Yo pediría a la gente que releyera a Marx, Pierre Bourdieu o Antonio Gramsci para entender que la educación es una estructura como la religión o los medios y que sirve para mantener el statu quo. Debemos volver a lo esencial, que la educación sea como el teatro: una persona que se sienta ante otra y así se comunican. Con todo esto, la tecnología puede ser un plus, pero no es inocente. Por lo tanto, tenemos que vigilar que poner ordenadores en las aulas no se convierta en puro taylorismo. Necesitamos maestros que impartan conocimiento, ¡no técnicos que encajen con calzador en el sistema! Solo la sociedad civil puede hacer este cambio.
También ha vivido de primera mano lo que denomina «experiencias transformativas» en la educación mediante las nuevas tecnologías...
Sí. Podríamos decir que durante dos años, con el proyecto Learning Re-imagined, he hecho turismo educativo y he comprobado que estas transformaciones pueden ser muy baratas. Por ejemplo, lo he vivido en Ghana y por el continente africano, donde distribuir libros es carísimo. Allí hicimos una intervención nada cara que consistía en repartir un Kindle a cada alumno. Fue fantástico porque les permitía leer cuando hacía mucho sol y se llevaban a casa el aparato, y así los profesores podían prepararse mejor las siguientes clases. No olvidemos que la gran mayoría del mundo vive así, sin electricidad y sin acceso económico a internet.
¿A qué conclusiones ha llegado a raíz de su exhaustivo trabajo de investigación?
Hay síntomas de incomodidad en la sociedad civil. Por una parte, necesitamos emprendedores e innovación y, por otra, la escuela solo entrena a trabajadores de fábrica, autómatas, y olvida la pluralidad y el pensamiento crítico. He encontrado muchos profesores apasionados que pueden hacer que el alumno sea un agente de cambio, y todos han detectado esta carencia; el problema es que no hablan entre ellos. Por eso hice el libro Learning Re-imagined, para que lo pongan en común.
Habla de reimaginar el aprendizaje. ¿Cómo lo concibe en un futuro próximo?

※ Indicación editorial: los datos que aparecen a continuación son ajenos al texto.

(** * rmqrcode: segment optimizer and Byte-mode encoder

    A shallow embedding of [src/rmqrcode/segments.py] and
    [src/rmqrcode/encoder/byte_encoder.py].

    Conventions of the embedding.
    - A Python [str] is a list of code points ([N]).  The statements are
      about strings of Unicode scalar values ([scalar]); on a lone
      surrogate [str.encode("utf-8")] raises [UnicodeEncodeError], which
      the embedding does not represent.
    - Python integers are [Z]; loop counters that range over [range(k)]
      are [nat].
    - A bit string (a [str] of the characters '0' and '1') is a [string].
    - The tables [self.dp] and [self.parents] are nested lists, as in the
      source, and the optimizer instance is a record of both.
    - Exceptions are the constructors of [outcome]; the one unbounded loop
      ([_reconstruct_path]) takes fuel. *)

From Stdlib Require Import ZArith NArith PArith List String Ascii Bool Lia.
From Stdlib Require Import ZifyNat ZifyN Sorted.
Import ListNotations.
Open Scope Z_scope.

(** [lia] also over [/] and [mod]. *)
Ltac Zify.zify_post_hook ::= Z.to_euclidean_division_equations.

(** Every character of an ASCII literal is a scalar value. *)
Ltac scalar_text :=
  repeat (apply Forall_cons; [split; [left; reflexivity | discriminate]|]);
  apply Forall_nil.

(** The two components of an equation between pairs. *)
Ltac pair_eq H E1 E2 :=
  pose proof (f_equal fst H) as E1; pose proof (f_equal snd H) as E2;
  cbn [fst snd] in E1, E2.

(** ** Python strings and built-ins *)

Definition char := N.
Definition str := list char.

(** [len(s)] *)
Definition len {A} (s : list A) : Z := Z.of_nat (List.length s).

(** A code point that is a Unicode scalar value: at most U+10FFFF and not
    a surrogate (U+D800..U+DFFF). *)
Definition scalar (c : char) : Prop :=
  (c < 0xD800 \/ 0xDFFF < c)%N /\ (c <= 0x10FFFF)%N.

(** [c.encode("utf-8")] for one code point: one to four bytes. *)
Definition utf8_char (c : char) : list N :=
  (if c <? 0x80 then [c]
   else if c <? 0x800 then [0xC0 + c / 0x40; 0x80 + c mod 0x40]
   else if c <? 0x10000 then
     [0xE0 + c / 0x1000; 0x80 + (c / 0x40) mod 0x40; 0x80 + c mod 0x40]
   else
     [0xF0 + c / 0x40000; 0x80 + (c / 0x1000) mod 0x40;
      0x80 + (c / 0x40) mod 0x40; 0x80 + c mod 0x40])%N.

(** [s.encode("utf-8")] *)
Definition utf8 (s : str) : list N := flat_map utf8_char s.

(** [bin(n)[2:]] for [n >= 0]: the binary digits of [n], most significant
    first; "0" for zero. *)
Fixpoint bin_pos (p : positive) : string :=
  match p with
  | xH => "1"
  | xO q => bin_pos q ++ "0"
  | xI q => bin_pos q ++ "1"
  end%string.

Definition bin (n : N) : string :=
  match n with
  | N0 => "0"%string
  | Npos p => bin_pos p
  end.

(** [s.zfill(width)] on a string without sign: pads with '0' on the left
    up to [width], and leaves a string that is already as long alone. *)
Fixpoint zeros (k : nat) : string :=
  match k with
  | O => EmptyString
  | S k' => String "0"%char (zeros k')
  end.

Definition zfill (s : string) (width : Z) : string :=
  (zeros (Z.to_nat (width - Z.of_nat (String.length s))) ++ s)%string.

(** A string made of the characters '0' and '1' only. *)
Fixpoint binaryb (s : string) : bool :=
  match s with
  | EmptyString => true
  | String c r => (Ascii.eqb c "0" || Ascii.eqb c "1") && binaryb r
  end.

(** The number that the binary digits of [s] denote, most significant
    digit first, continuing from [acc]. *)
Fixpoint bits_value (acc : N) (s : string) : N :=
  match s with
  | EmptyString => acc
  | String c r => bits_value (2 * acc + (if Ascii.eqb c "1" then 1 else 0)) r
  end.

(** Python's [l[i]]: a negative index counts from the end, an index out
    of range raises [IndexError] ([None]). *)
Definition py_index {A} (l : list A) (i : Z) : option A :=
  if i <? 0 then
    if - i <=? len l then nth_error l (Z.to_nat (len l + i)) else None
  else nth_error l (Z.to_nat i).

(** ** encoder/byte_encoder.py *)

Module ByteEncoder.

Definition mode_indicator : string := "011".

Definition _encoded_bits (s : str) : string :=
    fold_left (fun res byte => (res ++ zfill (bin byte) 8)%string)
              (utf8 s) EmptyString.

Definition encode (data : str) (character_count_indicator_length : Z)
    : string :=
    let res := mode_indicator in
    let res := (res ++ zfill (bin (N.of_nat (List.length data)))
                             character_count_indicator_length)%string in
    let res := (res ++ _encoded_bits data)%string in
    res.

Definition length (data : str) (character_count_indicator_length : Z) : Z :=
    Z.of_nat (String.length mode_indicator)
    + character_count_indicator_length
    + 8 * len (utf8 data).

End ByteEncoder.

(** ** The other mode encoders

    Only the Byte encoder is among the sources; segments.py calls
    [length] and [is_valid_characters] of all four. *)

Definition is_digit (c : char) : bool := ((48 <=? c) && (c <=? 57))%N.
Definition is_upper (c : char) : bool := ((65 <=? c) && (c <=? 90))%N.

Module NumericEncoder.

(** Modelled from the spec: encoder/numeric_encoder.py is missing.
    "Numeric accepts digits only". *)
Definition is_valid_characters (data : str) : bool := forallb is_digit data.

(** Modelled from the spec: encoder/numeric_encoder.py is missing.  The
    mode indicator (as wide as the Byte and Kanji ones, 3 bits), the
    count indicator, and "groups of 3 digits -> 10 bits; trailing group
    of 2 -> 7 bits; trailing group of 1 -> 4 bits". *)
Definition length (data : str) (character_count_indicator_length : Z) : Z :=
    3 + character_count_indicator_length
    + 10 * (len data / 3)
    + (if len data mod 3 =? 1 then 4
       else if len data mod 3 =? 2 then 7 else 0).

End NumericEncoder.

Module AlphanumericEncoder.

(** Modelled from the spec: encoder/alphanumeric_encoder.py is missing.
    "Alphanumeric accepts digits, uppercase letters, and a fixed symbol
    subset" (the subset is the parameter [symbol]). *)
Definition is_valid_characters (symbol : char -> bool) (data : str) : bool :=
    forallb (fun c => is_digit c || is_upper c || symbol c) data.

(** Modelled from the spec: encoder/alphanumeric_encoder.py is missing.
    The mode indicator, the count indicator, and "groups of 2 symbols ->
    11 bits; trailing single symbol -> 6 bits". *)
Definition length (data : str) (character_count_indicator_length : Z) : Z :=
    3 + character_count_indicator_length
    + 11 * (len data / 2) + 6 * (len data mod 2).

End AlphanumericEncoder.

Module KanjiEncoder.

(** Modelled from the spec: encoder/kanji_encoder.py is missing.
    "Kanji accepts only characters whose encoding falls into two
    specific double-byte code-point bands" (membership of one character
    is the parameter [in_band]). *)
Definition is_valid_characters (in_band : char -> bool) (data : str) : bool :=
    forallb in_band data.

(** Modelled from the spec: encoder/kanji_encoder.py is missing.  The
    mode indicator, the count indicator, and "each character mapped ...
    to a 13-bit value".  tests/encoder/kanji_encoder_test.py: the length
    of a two-character string at width 5 is 34 = 3 + 5 + 2 * 13. *)
Definition length (data : str) (character_count_indicator_length : Z) : Z :=
    3 + character_count_indicator_length + 13 * len data.

End KanjiEncoder.

(** ** segments.py *)

Inductive Encoder := Numeric | Alphanumeric | Byte | Kanji.

Definition encoders : list Encoder := [Numeric; Alphanumeric; Byte; Kanji].

(** [class Segment(TypedDict)] *)
Module Segment.
Record t := mk { data : str; encoder_class : Encoder }.
End Segment.

(** A position of the tables, [(n, mode, unfilled_length)]. *)
Definition cell := (Z * Z * Z)%type.

(** [class Best(TypedDict)] *)
Module Best.
Record t := mk { cost : Z; index : cell }.
End Best.

(** The entry of [rMQRVersions] for one version, as far as segments.py
    reads it.  format/rmqr_versions.py is missing: the table is a
    parameter of the development. *)
Record QrVersion (ErrorCorrectionLevel : Type) := {
  character_count_indicator_length : Encoder -> Z;
  number_of_data_bits : ErrorCorrectionLevel -> Z
}.
Arguments character_count_indicator_length {_} _ _.
Arguments number_of_data_bits {_} _ _.

(** What a call does besides returning: the exceptions of the source. *)
Inductive outcome (A : Type) :=
| Ok (a : A)
| DataTooLongError
| KeyError
| IndexError.
Arguments Ok {A} a.
Arguments DataTooLongError {A}.
Arguments KeyError {A}.
Arguments IndexError {A}.

(** The built-in [sum]. *)
Definition sum (l : list Z) : Z := fold_left Z.add l 0.

(** Nested tables, read and written at positions the loops keep in range
    ([n <= len(data) <= 360], [mode] in [range(4)], [unfilled_length] in
    [range(3)]). *)
Definition table (A : Type) := list (list (list A)).

Definition get3 {A} (d : A) (t : table A) (n mode u : nat) : A :=
  nth u (nth mode (nth n t []) []) d.

Fixpoint update {A} (i : nat) (f : A -> A) (l : list A) {struct l}
  : list A :=
  match l with
  | [] => []
  | x :: r => match i with
              | O => f x :: r
              | S j => x :: update j f r
              end
  end.

Definition set3 {A} (t : table A) (n mode u : nat) (v : A) : table A :=
  update n (update mode (update u (fun _ => v))) t.

(** [t[i][j][k]] for an index held in a tuple: Python indexing. *)
Definition py_get3 {A} (t : table A) (i : cell) : option A :=
  let '(n, mode, u) := i in
  match py_index t n with
  | None => None
  | Some plane =>
      match py_index plane mode with
      | None => None
      | Some row => py_index row u
      end
  end.

(** [data[n]] for [n] in [range(len(data))], a one-character string. *)
Definition char_at (data : str) (n : nat) : str :=
  match nth_error data n with
  | Some c => [c]
  | None => []
  end.

Definition MAX_CHARACTER : Z := 360.
Definition INF : Z := 100000.

(** The instance attributes [self.dp] and [self.parents].
    ([self.qr_version] is assigned by [compute] before every read; the
    helpers take it as an argument.) *)
Record SegmentOptimizer := {
  dp : table Z;
  parents : table cell
}.

(** [SegmentOptimizer.__init__] *)
Definition __init__ : SegmentOptimizer :=
  {| dp := repeat (repeat (repeat INF 3) 4) (Z.to_nat (MAX_CHARACTER + 1));
     parents := repeat (repeat (repeat (-1, -1, -1) 3) 4)
                       (Z.to_nat (MAX_CHARACTER + 1)) |}.

(** ** A sample configuration

    Concrete collaborators on which the statements below are evaluated:
    the symbols of the QR alphanumeric alphabet, a band of ideographs, two
    correction levels, and one version with count-indicator widths
    4, 3, 3, 2. *)

(** An ASCII literal as a [str]. *)
Definition text (s : string) : str := map N_of_ascii (list_ascii_of_string s).

Definition sample_symbol (c : char) : bool :=
  existsb (N.eqb c) [32; 36; 37; 42; 43; 45; 46; 47; 58]%N.

Definition sample_band (c : char) : bool :=
  ((0x4E00 <=? c) && (c <=? 0x9FA5))%N.

Inductive sample_level := level_M | level_H.

Definition sample_version : QrVersion sample_level :=
  {| character_count_indicator_length :=
       fun e => match e with
                | Numeric => 4 | Alphanumeric => 3 | Byte => 3 | Kanji => 2
                end;
     number_of_data_bits :=
       fun l => match l with level_M => 48 | level_H => 24 end |}.

Definition sample_versions (version : string)
  : option (QrVersion sample_level) :=
  if String.eqb version "R7x43" then Some sample_version else None.



(** A version whose headers reach [INF], and whose capacity does too. *)
Definition wide_version : QrVersion sample_level :=
  {| character_count_indicator_length := fun _ => INF;
     number_of_data_bits := fun _ => INF |}.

El futuro no es un lugar; será lo que la sociedad civil decida y cree, pero recordemos que la educación no tiene que encajar forzosamente en este determinismo tecnológico. Quizás le parezco un idealista, pero para mí la educación tiene que ver con los grandes retos de nuestra sociedad, con crear un mejor planeta, y yo no quiero escuelas donde los profesores que enseñan sean técnicos, sino donde sean artesanos.